- _Excerpted data_
(* ===== verification/MountSpec.v ===== *)
(** * A mount and the session it starts

    When the services answer, a mount succeeds and leaves what a session starts
    from: the cache is consistent and holds the root as inode 1, not yet held by
    the kernel.  When the NFS server does not answer the first call, the code
    that undoes the mount destroys a client that is not there. *)

From S2P Require Import Prelude Bitops Hash Proto World Icache IcacheFacts Attr Rpc NfsInode Wp Blocks.
From S2P Require Import Nfs3Ops Nfs3Spec Acl FuseOps FuseIo FileSpec FuseSpec RefSpec Session Sample Calm.
From S2P Require Import Mntent Lock Mtab Options MainOpts OptionsSpec Mount.

(** A client can be made, with a handle of its own, and the server answers a ping. *)
Class Clients `{E : Env} : Prop := {
  sv_create : forall l a s r e, exists c e', clnt_create l a s r e = (Some c, e') /\ c <> NULL /\ c ∉ l;
  sv_auth : forall e, (authunix_create e).1 = true;
  sv_ping : forall c t e, exists r e', clnt_call c NULLPROC t e = (RPC_SUCCESS r, e') }.

(** Every service answers, at the first attempt. *)
Class Services `{E : Env} {ME : MountEnv} : Prop := {
  sv_clients :: Clients;
  sv_resolve : forall h e, exists a, (resolve h e).1 = inl a;
  sv_mnt : forall c d e, exists fh e',
    mnt_call c d e = ((0, {| fhs_status := 0; mr_fhandle := fh |}), e') /\ handle_ok fh;
  sv_fsinfo : forall c fh t e, exists r e',
    clnt_call c (NFSPROC3_FSINFO fh) t e = (RPC_SUCCESS (RES_OK r), e') /\
    attrs_ok (fi_obj_attributes r) /\
    0 <= fi_rtpref r /\ 0 <= fi_rtmax r /\ 0 <= fi_wtpref r /\ 0 <= fi_wtmax r;
  sv_pathconf : forall c fh t e, exists r e',
    clnt_call c (NFSPROC3_PATHCONF fh) t e = (RPC_SUCCESS (RES_OK r), e');
  sv_fuse : forall p e, exists ch e', fuse_mount p e = (Some ch, e') }.

(** What a session starts from: the root is inode 1, and the only inode. *)
Definition fresh_root (n : nfs_inode) : Prop :=
  ino_of n = 1 /\ refs_of n = 0 /\ 0 <= in_i_count (ni_hsfs_inode n).

Definition root_ready `{E : Env} (w : world) : Prop :=
  good w /\ exists n, w_heap w = {[ sb_root (w_sb w) := n ]} /\ fresh_root n.

Lemma root_ready_inode `{E : Env} w :
  root_ready w -> exists n, w_heap w !! sb_root (w_sb w) = Some n /\ fresh_root n.
Proof. intros (_ & n & Hh & Hn). exists n. by rewrite Hh, lookup_singleton_eq. Qed.

Section Core.
Context `{E : Env}.

Lemma wp_init conn w n (Q : fuse_conn_info -> world -> Prop) :
  w_heap w !! sb_root (w_sb w) = Some n -> refs_of n = 0 ->
  Q (hsx_fuse_init_cap conn) (set_heap (<[sb_root (w_sb w) := set_private 1 n]> (w_heap w)) w) ->
  wp (hsx_fuse_init conn) Q w.
Proof.
  intros Hn Hrefs HQ. apply wp_bind, wp_get_sb, wp_bind, wp_bind. eapply wp_deref; [done|]. apply wp_bind.
  eapply wp_update; [done|]. apply wp_ret, wp_bind, wp_assert; [by apply Z.eqb_eq|by apply wp_ret].
Qed.

(** What the steps before the superblock is filled keep. *)
Definition same_core (w w' : world) : Prop :=
  w_heap w' = w_heap w /\ w_sb w' = w_sb w /\ w_out w' = w_out w.

#[export] Instance same_core_preorder : PreOrder same_core.
Proof.
  split; [by intros w|]. intros w1 w2 w3 (H1 & H2 & H3) (H4 & H5 & H6). split_and!; congruence.
Qed.

Lemma good_super s w :
  w_heap w = ∅ -> sb_clntp s ∈ w_clnts w -> sb_acl_clntp s = NULL \/ sb_acl_clntp s ∈ w_clnts w ->
  0 < sb_rsize s -> 0 < sb_wsize s ->
  good (set_sb (set_sb_curr_id 0 (set_sb_fh_table (__hash_init HSFS_HASH_SIZE)
    (set_sb_id_table (__hash_init HSFS_HASH_SIZE) s))) w).
Proof.
  intros Hh Hc Ha Hr Hw. constructor; [|done..]. split; [|simpl; rewrite Hh; by constructor].
  constructor; simpl; rewrite ?Hh, ?hash_init_nodes; try done; try apply NoDup_nil_2;
    intros p; (split; [by intros ?%not_elem_of_nil|by intros []]).
Qed.
End Core.

(** ** The clients *)

Section ClientFacts.
Context `{E : Env} {HCl : Clients}.

Definition prot_ok (p : pmap) : Prop := pm_prot p = IPPROTO_UDP \/ pm_prot p = IPPROTO_TCP.

Lemma open_ok a s r w :
  prot_ok (ca_pmap a) ->
  wp (hsi_mnt_openclnt a s r)
    (fun ca w' => ca.1 <> NULL /\ ca.1 ∈ w_clnts w' /\ w_clnts w ⊆ w_clnts w' /\
       ca_pmap ca.2 = ca_pmap a /\ same_core w w' /\ w_clnts w' = {[ca.1]} ∪ w_clnts w /\ ca.1 ∉ w_clnts w) w.
Proof.
  intros Hp. unfold hsi_mnt_openclnt.
  assert (Hb : (pm_prot (ca_pmap a) =? IPPROTO_UDP) || (pm_prot (ca_pmap a) =? IPPROTO_TCP) = true)
    by (destruct Hp as [-> | ->]; done).
  rewrite Hb. set (addr := {| ca_hostname := ca_hostname a |}). apply wp_bind.
  destruct (sv_create (w_clnts w) addr s r (w_env w)) as (c & e' & Hc & Hn & Hnew).
  exists (Some c), (set_env e' w). split; [unfold new_clnt, from_env; by rewrite Hc|].
  apply wp_bind. eexists _, _. split; [reflexivity|]. apply wp_bind.
  pose proof (sv_auth e') as Ha. destruct (authunix_create e') as [ok e2] eqn:Hau. simpl in Ha. subst ok.
  eexists true, _. split; [unfold from_env; simpl; by rewrite Hau|]. apply wp_ret. simpl.
  split_and!; [done|set_solver|set_solver|done|done|done|done].
Qed.
(** * garrison: label-driven volume backups for docker containers

    A shallow embedding of [garrison/containers.py] and
    [garrison/__main__.py], and the properties of the backup run that the
    design document states about them.

    The docker daemon, the wall clock and the logger are the only effects
    of the program.  They are threaded explicitly: a [World] records the
    clock, every call made on the docker client and every log record; a
    [Daemon] answers each client call as a function of the world at the
    moment of the call, so that two successive calls may be answered
    differently.  Python exceptions are the [Raise] results of [Res];
    [while] loops take fuel and yield [None] when it runs out. *)

From Stdlib Require Import ZArith Ascii String List Lia.
From stdpp Require Import base option list strings gmap.

Local Open Scope string_scope.
Local Open Scope Z_scope.

(** ** Python strings *)

Module PyStr.

(** [s.startswith(p)] *)
Fixpoint startswith (s p : string) {struct p} : bool :=
  match p with
  | EmptyString => true
  | String a p' =>
      match s with
      | EmptyString => false
      | String b s' => if Ascii.eqb a b then startswith s' p' else false
      end
  end.

Fixpoint drop (n : nat) (s : string) : string :=
  match n with
  | O => s
  | S n' => match s with EmptyString => EmptyString | String _ s' => drop n' s' end
  end.

(** [s.removeprefix(p)] *)
Definition removeprefix (s p : string) : string :=
  if startswith s p then drop (String.length p) s else s.

(** [x in s] for two strings: [x] occurs in [s]. *)
Fixpoint contains (s x : string) : bool :=
  startswith s x ||
  match s with
  | EmptyString => false
  | String _ s' => contains s' x
  end.

(** [c in s] for one character. *)
Fixpoint has_char (c : ascii) (s : string) : bool :=
  match s with
  | EmptyString => false
  | String a s' => Ascii.eqb a c || has_char c s'
  end.

(** [s.split(sep)] for a separator of one character: never empty. *)
Fixpoint split (sep : ascii) (s : string) : list string :=
  match s with
  | EmptyString => [EmptyString]
  | String a s' =>
      if Ascii.eqb a sep then EmptyString :: split sep s'
      else match split sep s' with
           | [] => [String a EmptyString]
           | x :: xs => String a x :: xs
           end
  end.

(** [x in l] for a list of strings. *)
Definition mem (x : string) (l : list string) : bool :=
  existsb (String.eqb x) l.

(** Truth value of a string: the empty string is falsy. *)
Definition truthy (s : string) : bool :=
  match s with EmptyString => false | _ => true end.

End PyStr.

(** ** Exceptions and results *)

(** The exceptions the program can meet.  In docker-py [NotFound] is a
    subclass of [APIError] with status 404; it has a constructor of its
    own here, and [except APIError] handles both. *)
Inductive exn : Type :=
| ContainerNotStartedException (name : string)
| APIError (status_code : Z)
| NotFound
| NullResource
| KeyError (key : string)
| IndexError
| ValueError
| OtherError (msg : string).

Inductive Res (A : Type) : Type :=
| Ok (a : A)
| Raise (e : exn).
Arguments Ok {A} a.
Arguments Raise {A} e.

Definition is_not_found (e : exn) : bool :=
  match e with NotFound => true | _ => false end.

Definition is_container_not_started (e : exn) : bool :=
  match e with ContainerNotStartedException _ => true | _ => false end.

(** ** Data model *)

(** One entry of [attrs["Mounts"]]; the key ["Name"] may be missing. *)
Record Mount : Type := {
  mount_type : string;
  mount_name : option string;
  mount_source : string;
  mount_destination : string
}.

(** What the program reads of a docker-py container object; reading an
    attribute of the object is not counted as a call on the client. *)
Record Container : Type := {
  c_id : string;
  c_name : string;
  c_labels : gmap string string;
  c_image_tags : list string;        (* container.image.tags *)
  c_env : list string;               (* attrs["Config"]["Env"] *)
  c_status : string;                 (* attrs["State"]["Status"], also .status *)
  c_exit_code : Z;                   (* attrs["State"]["ExitCode"] *)
  c_mounts : list Mount              (* attrs["Mounts"] *)
}.

(** The typed dictionaries of [containers.py]; each lives in a module of
    its own so that the keys keep their names. *)
Module ContainerInfo.
Record t : Type := {
  id : string;
  name : string;
  labels : gmap string string;
  project : option string;
  image : string;
  environment : gmap string string
}.
End ContainerInfo.

Module VolumeInfo.
Record t : Type := {
  type : string;
  name : option string;
  source : string;
  destination : string
}.
End VolumeInfo.

(** A value of the [volumes] dictionary handed to the backup container. *)
Module Binding.
Record t : Type := {
  bind : string;
  mode : string
}.
End Binding.

(** The arguments of [client.containers.run]; the keys of [volumes] are
    Python values that may be [None]. *)
Record RunRequest : Type := {
  rq_image : string;
  rq_command : string;
  rq_name : string;
  rq_environment : gmap string string;
  rq_volumes : gmap (option string) Binding.t
}.

(** [garrison/constants.py] is not part of the sources at hand: its label
    names are parameters of the development. *)
Record Constants : Type := {
  COMPOSE_PROJECT_LABEL : string;
  ENABLE_LABEL : string;
  VOLUME_EXCLUDE_LABEL : string;
  VOLUME_INCLUDE_LABEL : string;
  INCLUDE_BIND_MOUNTS_LABEL : string
}.
Definition dense_call (d : Net.Dense.t) (x : Net.Tensor2) : result Net.Tensor2 :=
  if forallb (fun row => length row =? Net.Dense.in_channels d) x
  then Ok ((fun _ : list Q => replicate (Net.Dense.out_channels d) 0%Q) <$> x)
  else Raise ValueError.

Definition inputs : list (list nat) :=
  [replicate DataPrep.max_length 7%nat; replicate DataPrep.max_length 9%nat].

(** The script's functions over these collaborators. *)
Abbreviation train_one_epoch :=
  (Script.train_one_epoch (OptState := nat) net loss_fn backward adam astype_int32).
Abbreviation evaluate :=
  (Script.evaluate (Params := Q) (OptState := nat) net accuracy_fn astype_int32).
Abbreviation epoch_loop :=
  (Script.epoch_loop (OptState := nat) net loss_fn backward adam accuracy_fn astype_int32
     train_data valid_data).

(** The cell's variables and the world after the first [e] epochs from
    [world0]. *)
Definition vars_after (e : nat) : Script.LoopVars :=
  match fst (epoch_loop e world0) with
  | Ok vars => vars
  | Raise _ => Script.mkLoopVars Inf None
  end.

Definition world_after (e : nat) : @Script.World Q nat nat := snd (epoch_loop e world0).

(** A number in lowest terms, for display. *)
Definition reduced (x : number) : number :=
  match x with
  | Fin q => Fin (Qred q)
  | _ => x
  end.

Abbreviation valid_loss_of_epoch :=
  (Script.valid_loss_of_epoch (OptState := nat) net loss_fn backward adam accuracy_fn
     astype_int32 train_data valid_data world0).

Abbreviation earlier_losses :=
  (Script.earlier_losses (OptState := nat) net loss_fn backward adam accuracy_fn
     astype_int32 train_data valid_data world0).

(** The same run with another loss function. *)
Abbreviation epoch_loop_with loss :=
  (Script.epoch_loop (OptState := nat) net loss backward adam accuracy_fn astype_int32
     train_data valid_data).

Abbreviation earlier_losses_with loss :=
  (Script.earlier_losses (OptState := nat) net loss backward adam accuracy_fn
     astype_int32 train_data valid_data world0).

(** A vocabulary with ['<pad>'] at id 1 and everything else at 0. *)
Definition vocab (token : string) : nat :=
  if String.eqb token "<pad>" then 1 else 0.

Definition _embed_dim (emb : nat) : nat := emb.

(** The parameters of a small model: the embedding table, four LSTM
    parameters under their usual names and a dense layer's two. *)
Definition store0 : gmap WeightInit.ParamId (WeightInit.Param string string) :=
  list_to_map
    [(0, WeightInit.mkParam [400; 100] "float32" (WeightInit.Given "glove"));
     (1, WeightInit.mkParam [1024; 100] "float32" (WeightInit.Given "w_ih"));
     (2, WeightInit.mkParam [1024; 256] "float32" (WeightInit.Given "w_hh"));
     (3, WeightInit.mkParam [1024] "float32" (WeightInit.Given "b_ih"));
     (4, WeightInit.mkParam [1024] "float32" (WeightInit.Given "b_hh"));
     (5, WeightInit.mkParam [2; 512] "float32" (WeightInit.Given "fc_w"));
     (6, WeightInit.mkParam [2] "float32" (WeightInit.Given "fc_b"))].

Definition lstm_names : list (string * WeightInit.ParamId) :=
  [("weight_ih_l0", 1); ("weight_hh_l0", 2); ("bias_ih_l0", 3); ("bias_hh_l0", 4)].
(** [runcmd]; the strings of [argv] are read in the buffer as the
    parsing loop left it. *)
Definition runcmd (fuel : nat) (buf : list ascii) (tf : option Trapframe)
  : M Mem Z :=
  match parse_args fuel [] buf [] with
  | None => out_of_fuel Mem
  | Some TooMany =>
      cprintf fmt_too_many [ArgInt MAXARGS] ;;;
      ret 0
  | Some (Parsed buffer ptrs) =>
      let argc := Z.of_nat (List.length ptrs) in
      let argv := map (c_string buffer) ptrs in
      if argc =? 0 then ret 0
      else lookup_command commands fuel argc argv tf
  end.

(** Modelled from the spec: [readline] of [lib/readline.c] is not
    among the sources.  It reads one line from the console device;
    [lines] are the results of its successive calls (no line when it
    returns null), and once they are used up the monitor is left
    waiting for the next one.  The loop tells whether it was left by
    [break]. *)
Fixpoint monitor_loop (fuel : nat) (lines : list (option (list ascii)))
  (tf : option Trapframe) : M Mem bool :=
  match lines with
  | [] => ret false
  | None :: lines' => monitor_loop fuel lines' tf
  | Some buf :: lines' =>
      status <- runcmd fuel buf tf ;;
      if status <? 0 then ret true
      else monitor_loop fuel lines' tf
  end.

Definition monitor (fuel : nat) (lines : list (option (list ascii)))
  (tf : option Trapframe) : M Mem bool :=
  cprintf fmt_welcome [] ;;;
  cprintf fmt_type_help [] ;;;
  (match tf with
   | Some t => fun st => Some (tt, print_trapframe t st)
   | None => ret tt
   end) ;;;
  monitor_loop fuel lines tf.

(** The machine as [monitor] enters its loop: the two lines of
    welcome printed, then the trap frame if there is one. *)
Definition monitor_entry (tf : option Trapframe) (st : Machine Mem)
  : Machine Mem :=
  let welcomed :=
    log (EvCprintf fmt_type_help []) (log (EvCprintf fmt_welcome []) st) in
  match tf with
  | Some t => print_trapframe t welcomed
  | None => welcomed
  end.

(** [session_run fuel tf lines st st']: the lines read, taken in
    order, lead from [st] to [st']; a failed read changes nothing, and
    each line read is run by [runcmd], which returns 0, on the machine
    the line before it left. *)
Inductive session_run (fuel : nat) (tf : option Trapframe)
  : list (option (list ascii)) -> Machine Mem -> Machine Mem -> Prop :=
| session_over (st : Machine Mem) : session_run fuel tf [] st st
| session_no_line (lines : list (option (list ascii)))
    (st st' : Machine Mem) :
    session_run fuel tf lines st st' ->
    session_run fuel tf (None :: lines) st st'
| session_line (buf : list ascii) (lines : list (option (list ascii)))
    (st st1 st' : Machine Mem) :
    runcmd fuel buf tf st = Some (0, st1) ->
    session_run fuel tf lines st1 st' ->
    session_run fuel tf (Some buf :: lines) st st'.

End Interpreter.

Arguments mon_help {Mem Trapframe} _ _ _ _.
Arguments mon_kerninfo {Mem Trapframe} _ _ _ _ _ _ _ _ _ _ _.
Arguments call_command {Mem} _ _ _ _ _ {Trapframe} _ _ _ _ _ _ _ _ _ _ _ _.
Arguments lookup_command {Mem} _ _ _ _ _ {Trapframe} _ _ _ _ _ _ _ _ _ _ _ _ _.
Arguments runcmd {Mem} _ _ _ _ _ {Trapframe} _ _ _ _ _ _ _ _ _ _ _.
Arguments monitor_loop {Mem} _ _ _ _ _ {Trapframe} _ _ _ _ _ _ _ _ _ _ _.
Arguments monitor {Mem} _ _ _ _ _ {Trapframe} _ _ _ _ _ _ _ _ _ _ _ _.
Arguments help_loop {Mem} _ _.
Arguments monitor_entry {Mem Trapframe} _ _ _.
Arguments session_run {Mem} _ _ _ _ _ {Trapframe} _ _ _ _ _ _ _ _ _ _ _ _.
Arguments strchr : simpl never.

- _Problem to work on_
Out of the records above, pick each line that contains the string "runcmd".

- _Solution for this problem_
(** [runcmd]; the strings of [argv] are read in the buffer as the
Definition runcmd (fuel : nat) (buf : list ascii) (tf : option Trapframe)
      status <- runcmd fuel buf tf ;;
    each line read is run by [runcmd], which returns 0, on the machine
    runcmd fuel buf tf st = Some (0, st1) ->
Arguments runcmd {Mem} _ _ _ _ _ {Trapframe} _ _ _ _ _ _ _ _ _ _ _.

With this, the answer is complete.